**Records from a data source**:
(** X22. A scheduled scale-out that finds the cluster at its maximum (the
    readers plus the configured number exceed MAX_CAPACITY and no room is
    left) returns without error after its reads only: it creates nothing
    and publishes no notification. *)
Theorem scheduled_at_maximum_is_silent :
  forall (d : DocumentDB) (w : World) (wid : string),
    ScheduledScaling d = true ->
    calm w ->
    writerOf (directory w) = Some wid ->
    scheduledReaders wid (directory w) = [] ->
    atMaximum d (readerCount wid (directory w)) = true ->
    let r := ExecuteScalingAction d w in
    fst r = Ok tt /\
    calls (snd r) =
      (calls w ++ describesOf d
         ++ accepted (tagReadsOf (readersOf wid (directory w))))%list /\
    directory (snd r) = directory w.
Proof.
  intros d w wid Hm Hc Hw Hs Hmax r. subst r.
  unfold ExecuteScalingAction. rewrite Hm.
  destruct (scheduled_at_maximum_runs d w wid Hc Hw Hs Hmax)
    as (Hout & C & D & _).
  split; [exact Hout|]. split; [exact C|].
  rewrite D, replay_app.
  rewrite (reads_replay (describesOf d)) by apply describesOf_reads.
  apply replay_accepted_reads, tagReads_read.
Qed.

Lemma scheduled_at_maximum_is_silent_witness :
  let d := {| ClusterID := "test-cluster"; MinCapacity := 0; MaxCapacity := 1;
              MetricName := ""; TargetValue := 0; ScaleInCooldown := 0;
              ScaleOutCooldown := 0; InstanceType := "";
              DryRun := false; ScheduledScaling := true;
              ScheduleNumberReplicas := 2 |} in
  let r := ExecuteScalingAction d
             (mkWorld (clusterOf [readerNode "replica-1"] [] []) []) in
  fst r = Ok tt /\
  mutations (calls (snd r)) = [] /\ publications (calls (snd r)) = [].
Proof.
  cbv zeta.
  match goal with
  | |- fst (ExecuteScalingAction ?d ?w) = _ /\ _ =>
      destruct (scheduled_at_maximum_is_silent d w "writer-instance")
        as (Hout & Hcalls & _)
  end.
  - reflexivity.
  - constructor.
  - reflexivity.
  - reflexivity.
  - reflexivity.
  - cbv zeta in Hout, Hcalls. split; [exact Hout|].
    rewrite Hcalls. split; reflexivity.
Defined.

(** *** Metric mode *)

Lemma GetMetricStatistics_run (metricName instanceID : string) (w : World) :
  hd Succeed (plan w) = Succeed ->
  GetMetricStatistics metricName instanceID w =
    (Ok (datapointsOf (directory w) instanceID),
     served (GetMetricStatisticsCall metricName instanceID) w).
Proof.
  intros H. unfold GetMetricStatistics.
  rewrite (bind_Ok _ _ _ _ _ (request_served _ w H)). reflexivity.
Qed.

**Exercise goal**:
Transcribe all the entries exactly, as they stand.

**Result below**:
(** X22. A scheduled scale-out that finds the cluster at its maximum (the
    readers plus the configured number exceed MAX_CAPACITY and no room is
    left) returns without error after its reads only: it creates nothing
    and publishes no notification. *)
Theorem scheduled_at_maximum_is_silent :
  forall (d : DocumentDB) (w : World) (wid : string),
    ScheduledScaling d = true ->
    calm w ->
    writerOf (directory w) = Some wid ->
    scheduledReaders wid (directory w) = [] ->
    atMaximum d (readerCount wid (directory w)) = true ->
    let r := ExecuteScalingAction d w in
    fst r = Ok tt /\
    calls (snd r) =
      (calls w ++ describesOf d
         ++ accepted (tagReadsOf (readersOf wid (directory w))))%list /\
    directory (snd r) = directory w.
Proof.
  intros d w wid Hm Hc Hw Hs Hmax r. subst r.
  unfold ExecuteScalingAction. rewrite Hm.
  destruct (scheduled_at_maximum_runs d w wid Hc Hw Hs Hmax)
    as (Hout & C & D & _).
  split; [exact Hout|]. split; [exact C|].
  rewrite D, replay_app.
  rewrite (reads_replay (describesOf d)) by apply describesOf_reads.
  apply replay_accepted_reads, tagReads_read.
Qed.

Lemma scheduled_at_maximum_is_silent_witness :
  let d := {| ClusterID := "test-cluster"; MinCapacity := 0; MaxCapacity := 1;
              MetricName := ""; TargetValue := 0; ScaleInCooldown := 0;
              ScaleOutCooldown := 0; InstanceType := "";
              DryRun := false; ScheduledScaling := true;
              ScheduleNumberReplicas := 2 |} in
  let r := ExecuteScalingAction d
             (mkWorld (clusterOf [readerNode "replica-1"] [] []) []) in
  fst r = Ok tt /\
  mutations (calls (snd r)) = [] /\ publications (calls (snd r)) = [].
Proof.
  cbv zeta.
  match goal with
  | |- fst (ExecuteScalingAction ?d ?w) = _ /\ _ =>
      destruct (scheduled_at_maximum_is_silent d w "writer-instance")
        as (Hout & Hcalls & _)
  end.
  - reflexivity.
  - constructor.
  - reflexivity.
  - reflexivity.
  - reflexivity.
  - cbv zeta in Hout, Hcalls. split; [exact Hout|].
    rewrite Hcalls. split; reflexivity.
Defined.

(** *** Metric mode *)

Lemma GetMetricStatistics_run (metricName instanceID : string) (w : World) :
  hd Succeed (plan w) = Succeed ->
  GetMetricStatistics metricName instanceID w =
    (Ok (datapointsOf (directory w) instanceID),
     served (GetMetricStatisticsCall metricName instanceID) w).
Proof.
  intros H. unfold GetMetricStatistics.
  rewrite (bind_Ok _ _ _ _ _ (request_served _ w H)). reflexivity.
Qed.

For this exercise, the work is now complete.